Maybe that wasn’t the best idea.
We confronted the next looming issue: Even if the kids were entertained, this would also be a party for the adults, for us! We felt obligated to make sure all the parents would get along and have a good time. And this is the challenge of a kid’s birthday: it’s a reflection on everything you’ve done as a parent over the past year. My wife was petrified. She began feverishly cleaning the house and shoving things in any place that she could find. Our bedroom ended up looking like a storage facility; opening the door meant risking the danger that a tower of hastily displaced items would fall on your head.
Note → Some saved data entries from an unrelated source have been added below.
(** * BSCC: the BLOCC system chaincode

    A shallow embedding of the [bscc] package (dispatcher [Invoke],
    initialisation [Init], the event pipeline [processEvent] with its
    resolver, credential staging and cleanup, and the fork oracle
    [CheckForkStatus]), followed by the properties of the specification
    that concern them.

    Go values are modelled as follows: [string] is [string], [[]byte] is
    [list byte] (a nil slice and an empty one are both [[]]), [error] is
    the inductive [error] below ([None] is Go's nil error), a function
    that returns [(v, err)] returns a [result].  Everything the package
    does to its surroundings (environment, filesystem, registry lookup,
    approval command, logger) goes through the monad [M], which threads
    the [State] and records every call that leaves the package. *)

From Stdlib Require Import ZArith Strings.Ascii Strings.Byte Lia.
From stdpp Require Import gmap strings list pretty.

Open Scope string_scope.
Open Scope list_scope.

(** ** Go basics *)

Definition bytes := list byte.

Inductive Fault := EACCES | ENOTDIR | ENAMETOOLONG | EIO | ENOSPC | EMFILE | EROFS.

Inductive Errno := ENOENT | EEXIST | Efault (f : Fault).

Definition strerror (no : Errno) : string :=
  match no with
  | ENOENT => "no such file or directory"
  | EEXIST => "file exists"
  | Efault EACCES => "permission denied"
  | Efault ENOTDIR => "not a directory"
  | Efault ENAMETOOLONG => "file name too long"
  | Efault EIO => "input/output error"
  | Efault ENOSPC => "no space left on device"
  | Efault EMFILE => "too many open files"
  | Efault EROFS => "read-only file system"
  end.

(** A Go [error]: an [*os.PathError] or the text-only error of
    [errors.New]. *)
Inductive error :=
| PathError (Op Path : string) (Err : Errno)
| errorString (s : string).

Definition Error (e : error) : string :=
  match e with
  | PathError op path no => op +:+ " " +:+ path +:+ ": " +:+ strerror no
  | errorString s => s
  end.

Module errors.
Definition New (text : string) : error := errorString text.

(** [errors.Wrap]: the message, a colon and the text of the cause. *)
Definition Wrap (err : error) (message : string) : error :=
  errorString (message +:+ ": " +:+ Error err).
End errors.

Inductive result (A : Type) :=
| Ok (a : A)
| Err (e : error).
Arguments Ok {A} a.
Arguments Err {A} e.

(** ** The peer response ([pb.Response]) and its two builders ([shim]) *)

Module pb.
Record Response := mkResponse {
  Status : Z;
  Message : string;
  Payload : bytes
}.
End pb.

Module shim.
Definition OK : Z := 200.
Definition ERROR : Z := 500.

Definition Success (payload : bytes) : pb.Response :=
  {| pb.Status := OK; pb.Message := ""; pb.Payload := payload |}.

Definition Error (msg : string) : pb.Response :=
  {| pb.Status := ERROR; pb.Message := msg; pb.Payload := [] |}.
End shim.

(** ** The surroundings of the process

    [files] are the regular files that exist, with their contents.
    [stat_fault] lists the paths at which a lookup is refused for a
    reason other than absence (an unsearchable directory, a path
    component that is no directory, ...); whether a file exists at such a
    path is independent of the refusal.  [open_fault], [write_fault],
    [close_fault] and [remove_fault] make the matching call fail: a
    refused removal leaves the file where it is.  [tmp_seed] is the
    state of the generator of scratch-file names. *)

Record World := mkWorld {
  environ : gmap string string;
  files : gmap string bytes;
  stat_fault : gmap string Fault;
  open_fault : option Fault;
  write_fault : option Fault;
  close_fault : option Fault;
  remove_fault : option Fault;
  tmp_seed : nat
}.

Definition set_files (fs : gmap string bytes) (w : World) : World :=
  {| environ := environ w; files := fs; stat_fault := stat_fault w;
     open_fault := open_fault w; write_fault := write_fault w;
     close_fault := close_fault w; remove_fault := remove_fault w;
     tmp_seed := tmp_seed w |}.

Definition set_tmp_seed (k : nat) (w : World) : World :=
  {| environ := environ w; files := files w; stat_fault := stat_fault w;
     open_fault := open_fault w; write_fault := write_fault w;
     close_fault := close_fault w; remove_fault := remove_fault w; tmp_seed := k |}.

Module os.

(** An open file, known by its name. *)
Record File := mkFile { Name : string }.

(** [os.LookupEnv]: the value and whether the variable is set. *)
Definition LookupEnv (w : World) (key : string) : string * bool :=
  match environ w !! key with
  | Some v => (v, true)
  | None => ("", false)
  end.

(** [os.Stat], without the [FileInfo] nobody reads. *)
Definition Stat (w : World) (name : string) : option error :=
  match stat_fault w !! name with
  | Some f => Some (PathError "stat" name (Efault f))
  | None =>
      match files w !! name with
      | Some _ => None
      | None => Some (PathError "stat" name ENOENT)
      end
  end.

Definition IsNotExist (err : option error) : bool :=
  match err with
  | Some (PathError _ _ ENOENT) => true
  | _ => false
  end.

Definition IsExist (err : option error) : bool :=
  match err with
  | Some (PathError _ _ EEXIST) => true
  | _ => false
  end.

(** [os.Remove]: refused, or failing on a path that is not there, or
    taking the file away. *)
Definition Remove (w : World) (name : string) : option error * World :=
  match remove_fault w with
  | Some f => (Some (PathError "remove" name (Efault f)), w)
  | None =>
      match files w !! name with
      | Some _ => (None, set_files (delete name (files w)) w)
      | None => (Some (PathError "remove" name ENOENT), w)
      end
  end.

(** [os.OpenFile(name, O_RDWR|O_CREATE|O_EXCL, 0600)]. *)
Definition OpenFile_excl (w : World) (name : string) : result File * World :=
  match open_fault w with
  | Some f => (Err (PathError "open" name (Efault f)), w)
  | None =>
      match files w !! name with
      | Some _ => (Err (PathError "open" name EEXIST), w)
      | None => (Ok (mkFile name), set_files (<[name := []]> (files w)) w)
      end
  end.

(** [os.Getenv]: the value, empty when the variable is not set. *)
Definition Getenv (w : World) (key : string) : string :=
  default "" (environ w !! key).

(** [os.TempDir]: $TMPDIR, or /tmp when that is empty. *)
Definition TempDir (w : World) : string :=
  let dir := Getenv w "TMPDIR" in
  if decide (dir = "") then "/tmp" else dir.

(** [File.Write] appends to the file's contents. *)
Definition Write (w : World) (f : File) (b : bytes) : option error * World :=
  match write_fault w with
  | Some ft => (Some (PathError "write" (Name f) (Efault ft)), w)
  | None =>
      let old := default [] (files w !! Name f) in
      (None, set_files (<[Name f := old ++ b]> (files w)) w)
  end.

Definition Close (w : World) (f : File) : option error * World :=
  match close_fault w with
  | Some ft => (Some (PathError "close" (Name f) (Efault ft)), w)
  | None => (None, w)
  end.

End os.

Module filepath.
We also worried about the ultimate party issue: Would anybody come? Would the kids have fun? Would the parents get along? A child’s birthday party is like a tax investigation with cake and ice cream. And there was always the vague possibility that the children would destroy our furniture and house having a good time.
Happily, we survived it. Everyone seemed to have a good time. No children ended up in the hospital. The weather was perfect, the kids played with one another, the adults mingled naturally, our older daughter and her friends had a good time. The party had been on a Sunday afternoon, and, 24 hours later, my wife and I were still catatonic on the couch. Our bodies ached from the experience.
Time to start resting up for next year.